Stéphane Bédard convoite le poste de chef intérimaire. Il se serait activé au téléphone dans les dernières heures. L'ex-leader parlementaire est un proche de Pauline Marois, qui aurait déjà manifesté son appui. Mais l'autorité morale de l'ex-chef n'est plus grande. Sylvain Gaudreault a confirmé être sympathique à la candidature. D'autres anciens ministres se rangent derrière lui.

Mais à l'interne, d'autres sont craintifs. Le chef intérimaire doit rester neutre dans la course à la direction du parti. Or, le frère de M. Bédard, Éric, est l'avocat et proche conseiller de Pierre Karl Péladeau. Selon une source, ils sont même arrivés ensemble à la soirée électorale du PQ lundi. Un autre proche conseiller de M. Péladeau, Martin Tremblay, a déjà travaillé avec la famille Bédard.

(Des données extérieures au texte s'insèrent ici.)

(** * SpotiDownloader: the Spotify session manager and the paged track fetcher

    A shallow embedding of [backend/spotify_auth.go].  The session manager
    ([spotifyAuthManager]) is modelled by explicit state passing over a
    state [St] that holds the manager, the disk, the number of oracle calls
    made and a trace of the observable calls; the network, the JSON codec, the clock and the random
    source are oracles gathered in an [Env].  The worker pool of
    [runTrackPageWorkers] is modelled as a labelled transition system over
    the goroutines' states, one action per channel operation. *)

From Stdlib Require Import ZArith NArith List String Ascii Lia Permutation Sorted Bool.
From Stdlib.Strings Require Import Byte.
From stdpp Require Import base gmap strings list pretty.
Import ListNotations.
Open Scope string_scope.

(** ** encoding/base64

    The two encodings the file uses: [base64.RawURLEncoding.EncodeToString]
    (unpadded, URL alphabet) and [base64.StdEncoding.DecodeString] (padded,
    standard alphabet, carriage returns and line feeds skipped). *)
Module Base64.

Definition encodeStd : string :=
  "ABCDEFGHIJKLMNOPQRSTUVWXYZabcdefghijklmnopqrstuvwxyz0123456789+/".
(** IEEE arithmetic satisfies them too, in every format: overflow to an
    infinity, the nan of [inf - inf] and the signed zeros are all within
    the laws. *)
Lemma SFltb_rank a b :
  sf_is_nan a = false → sf_is_nan b = false →
  SFltb a b = true ↔ rank_lt (sf_rank a) (sf_rank b).
Proof.
  intros Ha Hb. unfold SFltb, SFcompare, rank_lt.
  destruct a as [[]|[]| |[] m1 e1], b as [[]|[]| |[] m2 e2]; simpl in *;
    try discriminate;
    try (split; [intros ?; lia|intros ?; (reflexivity || lia)]);
    try (split; [discriminate|intros ?; lia]);
    change (Pos.compare_cont Eq m1 m2) with (Pos.compare m1 m2);
    destruct (Z.compare_spec e1 e2); destruct (Pos.compare_spec m1 m2); simpl;
    split; intros ?; try reflexivity; try discriminate; lia.
Qed.

Lemma SFltb_nan a b :
  SFltb a b = true → sf_is_nan a = false ∧ sf_is_nan b = false.
Proof.
  unfold SFltb, SFcompare.
  destruct a as [[]|[]| |[] m1 e1], b as [[]|[]| |[] m2 e2]; simpl; done.
Qed.

Section Rounding.
Variables prec emax : Z.

Lemma binary_round_aux_sign mx ex lx :
  sf_not_negative (binary_round_aux prec emax false mx ex lx).
Proof.
  unfold binary_round_aux.
  destruct (shr_fexp prec emax mx ex lx) as [mrs' e'].
  destruct (shr_fexp prec emax _ e' loc_Exact) as [mrs'' e''].
  destruct (shr_m mrs''); [done| |done].
  by destruct (e'' <=? emax - prec).
Qed.

Lemma binary_round_sign mx ex :
  sf_not_negative (binary_round prec emax false mx ex).
Proof.
  unfold binary_round. destruct (shl_align _ _ _). apply binary_round_aux_sign.
Qed.

Lemma SFmul_square_sign a : sf_not_negative (SFmul prec emax a a).
Proof.
  destruct a as [s|s| |s m e]; simpl; try done.
  - by destruct s.
  - rewrite xorb_nilpotent. apply binary_round_aux_sign.
Qed.

Lemma SFadd_sign a b :
  sf_not_negative a → sf_not_negative b → sf_not_negative (SFadd prec emax a b).
Proof.
  destruct a as [[]|[]| |[] m1 e1], b as [[]|[]| |[] m2 e2]; simpl; try done.
  intros _ _. apply binary_round_sign.
Qed.

Lemma sf_not_negative_zero a s :
  sf_not_negative a → SFltb a (S754_zero s) = false.
Proof. by destruct a as [[]|[]| |[] m1 e1]. Qed.

Lemma SFsub_diag a :
  sf_is_nan (SFsub prec emax a a) = false →
  SFsub prec emax a a = S754_zero false.
Proof.
  destruct a as [[]|[]| |s m e]; simpl; try done.
  by rewrite Z.sub_diag.
Qed.

Lemma ieee_laws :
  sf_is_nan (sf_of_Z prec emax 1) = false → @FloatLaws (IEEE prec emax).
Proof.
  intros H1. split; simpl.
  - intros a b H. destruct (SFltb_nan a b H) as [Ha Hb].
    apply (SFltb_rank a b Ha Hb) in H.
    destruct (SFltb b a) eqn:E; [|done].
    apply (SFltb_rank b a Hb Ha) in E. unfold rank_lt in *. lia.
  - intros a b c Hb H. destruct (SFltb_nan a c H) as [Ha Hc].
    apply (SFltb_rank a c Ha Hc) in H.
    rewrite (SFltb_rank a b Ha Hb), (SFltb_rank b c Hb Hc).
    unfold rank_lt in *. lia.
  - apply SFltb_nan.
  - done.
  - done.
  - apply sf_not_negative_zero, binary_round_sign.
  - intros a b. by destruct a as [[]|[]| |[] m1 e1], b as [[]|[]| |[] m2 e2].
  - intros a. by destruct a as [[]|[]| |[] m1 e1].
  - apply SFsub_diag.
  - done.
  - done.
  - intros a b. apply sf_not_negative_zero, SFadd_sign; apply SFmul_square_sign.
Qed.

De son côté, François Gendron a déjà occupé la fonction de chef intérimaire après la démission d'André Boisclair en 2007. Selon lui, «beaucoup de gens» lui ont téléphoné pour qu'il prenne à nouveau la barre. «Mon expérience et mon historique au sein du parti me dictent que je vais devoir considérer ça sérieusement», a dit, prudent, le doyen de l'Assemblée nationale.